Whole Exome Sequencing Identifies Epithelial and Immune Dysfunction-Related Biomarkers in Food Protein-Induced Enterocolitis Syndrome

Abstract

Background

Food protein-induced enterocolitis syndrome (FPIES) is a food allergy primarily affecting infants, often leading to vomiting and shock. Due to its poorly understood pathophysiology and lack of specific biomarkers, diagnosis is frequently delayed. Understanding FPIES genetics can shed light on disease susceptibility and pathophysiology—key to developing diagnostic, prognostic, preventive and therapeutic strategies.

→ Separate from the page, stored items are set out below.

Lemma poll_writer_spec n base wire r spare w s st cx :
  writing base wire r w s → Forall good_write (writes s) →
  length wire - wr_offset w + spare ≤ write_capacity (writes s) → length (writes s) < n →
  ∃ s' cx', poll_writer n w s st cx =
    (Ready (Ok tt), FrameWriter_default, s', drop_option r st, cx') ∧
    written s' = base ++ wire ∧ Forall good_write (writes s') ∧
    spare ≤ write_capacity (writes s') ∧ length (writes s') ≤ length (writes s).
Proof.
  revert w s cx. induction n as [| n IH]; intros w s cx Hw Hg Hc Hn; [lia |].
  cbn [poll_writer]. unfold FrameWriter_poll_flush, poll_flush_within.
  rewrite (wg_failed _ _ _ _ _ Hw).
  destruct (flush_loop 64 w s st cx) as [[[[res w1] s1] st1] cx1] eqn:Hl.
  destruct (flush_loop_spec _ _ _ _ 64 _ _ _ _ _ _ _ _ _ Hw Hg Hc Hl) as (Hg1 & Hlen & Hp).
  destruct res as [[[] | e] |]; [| done |].
  - destruct Hp as (-> & Hwr & -> & Hs). by eauto 10.
  - destruct Hp as (Hw1 & -> & Hc1 & Hlt). specialize (Hlt ltac:(lia)).
    destruct (IH w1 s1 cx1 Hw1 Hg1 Hc1 ltac:(lia)) as (s' & cx' & -> & ? & ? & ? & ?).
    exists s', cx'. split_and!; done || lia.
Qed.

(** Send a list of frames through one writer, each flushed with up to [n] polls. *)
Fixpoint write_frames (fs : list WireFrame) (n : nat) (phase : FrameProtection)
    (w : FrameWriter) (s : Script) (st : Store) (cx : Context) : option (FrameWriter * Script) :=
  match fs with
  | [] => Some (w, s)
  | f :: fs =>
    match FrameWriter_start f phase (w, st) with
    | (Ok _, (w, st)) =>
      match poll_writer n w s st cx with
      | (Ready (Ok _), w, s, st, cx) => write_frames fs n phase w s st cx
      | _ => None
      end
    | _ => None
    end
  end.

Lemma FrameWriter_start_ok f phase st :
  frame_ok phase f →
  ∃ st', FrameWriter_start f phase (FrameWriter_default, st) =
    (Ok tt, (mkFrameWriter (reservation f) (frame_bytes f) 0 false, st')).
Proof.
  intros [Hwf _ Ht]. unfold FrameWriter_start. cbn [wr_failed wr_bytes FrameWriter_default is_empty negb].
  assert (Bool.eqb (bool_decide (is_Some (tag f))) (bool_decide (phase = Tagged)) = true) as ->.
  { destruct phase.
    - by rewrite Ht.
    - destruct Ht as (t & -> & _). by rewrite bool_decide_eq_true_2. }
  rewrite FrameHeader_frame_len_wf by done. by eexists.
Qed.

Lemma write_frames_exact fs n phase s st cx :
  Forall (frame_ok phase) fs → Forall good_write (writes s) →
  length (concat (map frame_bytes fs)) ≤ write_capacity (writes s) → length (writes s) < n →
  ∃ s', write_frames fs n phase FrameWriter_default s st cx = Some (FrameWriter_default, s') ∧
    written s' = written s ++ concat (map frame_bytes fs).
Proof.
  revert s st cx. induction fs as [| f fs IH]; intros s st cx Hok Hg Hc Hn.
  { exists s. by rewrite app_nil_r. }
  apply Forall_cons in Hok as [Hf Hok]. cbn [map concat] in *. rewrite length_app in Hc.
  cbn [write_frames]. destruct (FrameWriter_start_ok f phase st Hf) as [st1 ->].
  destruct (poll_writer_spec n (written s) (frame_bytes f) (reservation f)
    (length (concat (map frame_bytes fs)))
    (mkFrameWriter (reservation f) (frame_bytes f) 0 false) s st1 cx)
    as (s1 & cx1 & -> & Hw1 & Hg1 & Hc1 & Hl1).
  { split; cbn; [done | done | lia | done | by rewrite app_nil_r]. }
  { done. } { cbn [wr_offset]. lia. } { done. }
  destruct (IH s1 (drop_option (reservation f) st1) cx1 Hok Hg1 Hc1 ltac:(lia)) as (s2 & -> & Hw2).
  exists s2. split; [done |]. by rewrite Hw2, Hw1, app_assoc.
Qed.

(** Frames survive the link.  Any sequence of frames of one phase, written
    one at a time through the writer under any schedule of partial, interrupted
    and not-ready writes that accepts enough in total, puts exactly the
    concatenation of their wire forms on the socket; and a reader that receives
    those bytes in any fragmentation, followed by EOF, returns exactly the same
    frames in order and then EOF. *)
Theorem frames_survive_link (phase : FrameProtection) (fs : list WireFrame)
    (out inp : Script) (st : Store) (cx : Context) (n : nat) :
  Forall (frame_ok phase) fs →
  Forall good_write (writes out) → written out = [] →
  length (concat (map frame_bytes fs)) ≤ write_capacity (writes out) →
  length (writes out) < n → read_cost (reads inp) + 1 < n → REof ∈ reads inp →
  ∃ out', write_frames fs n phase FrameWriter_default out st cx = Some (FrameWriter_default, out') ∧
    (stream (reads inp) = written out' →
     read_frames (S (length fs)) n phase FrameReader_default inp cx =
     map (λ f, Ok (Some (with_reservation None f))) fs ++ [Ok None]).
Proof.
  intros Hok Hg Hw Hc Hn1 Hn2 He.
  destruct (write_frames_exact fs n phase out st cx Hok Hg Hc Hn1) as (out' & Hwf & Hwr).
  exists out'. split; [done |]. intros Hs. apply read_frames_exact; [done | done | | done].
  by rewrite Hs, Hwr, Hw.
Qed.

Definition example_end : WireFrame :=
  mkWireFrame None (mkFrameHeader End_t 1 0) [] None.

Lemma example_end_ok : frame_ok Untagged example_end.
Proof. split; [split |  |]; done. Qed.

Lemma frames_survive_link_witness :
  let out := mkScript [] (replicate 20 (WAccept 3) ++ [WPending; WInterrupted]) [] false in
  let inp := mkScript [RBytes x01 [x12]; RPending; RBytes x00 [x00; x00; x00; x00; x01];
                       RBytes x00 [x00; x00; x00]; REof] [] [] false in
  ∃ out', write_frames [example_end] 30 Untagged FrameWriter_default out Store_empty 0%N
            = Some (FrameWriter_default, out') ∧
    (stream (reads inp) = written out' →
     read_frames 2 30 Untagged FrameReader_default inp 0%N = [Ok (Some example_end); Ok None]).
Proof.
  intros out inp.
  apply (frames_survive_link Untagged [example_end] out inp Store_empty 0%N 30).
  - constructor; [apply example_end_ok | constructor].
  - repeat constructor.
  - reflexivity.
  - apply Nat.leb_le. vm_compute. reflexivity.
  - apply Nat.leb_le. vm_compute. reflexivity.
  - apply Nat.leb_le. vm_compute. reflexivity.
  - cbn. repeat first [apply list_elem_of_here | apply list_elem_of_further].
Defined.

Using a well-characterised cohort of patients we explored the potential genome-wide susceptibility factors underlying FPIES.

Methods

Blood samples from 41 patients with oral food challenge-proven FPIES were collected for a comprehensive whole exome sequencing association study.

Results

Notable genetic variants, including rs872786 (RBM8A), rs2241880 (ATG16L1) and rs2289477 (ATG16L1), were identified as significant findings in FPIES. A weighted SKAT model identified six other associated genes including DGKZ and SIRPA. DGKZ induces TGF-β signalling, crucial for epithelial barrier integrity and IgA production; RBM8A is associated with thrombocytopenia absent radius syndrome, frequently associated with cow's milk allergy; SIRPA is associated with increased neutrophils/monocytes in inflamed tissues as often observed in FPIES; ATG16L1 is associated with inflammatory bowel disease. Coexpression correlation analysis revealed a functional correlation between RBM8A and filaggrin gene (FLG) in stomach and intestine tissue, with filaggrin being a known key pathogenic and risk factor for IgE-mediated food allergy. A transcriptome-wide association study suggested genetic variability in patients impacted gene expression of RBM8A (stomach and pancreas) and ATG16L1 (transverse colon).

Conclusions

This study represents the first case–control exome association study of FPIES patients and marks a crucial step towards unravelling genetic susceptibility factors underpinning the syndrome. Our findings highlight potential factors and pathways contributing to FPIES, including epithelial barrier dysfunction and immune dysregulation. While these results are novel, they are preliminary and need further validation in a second cohort of patients.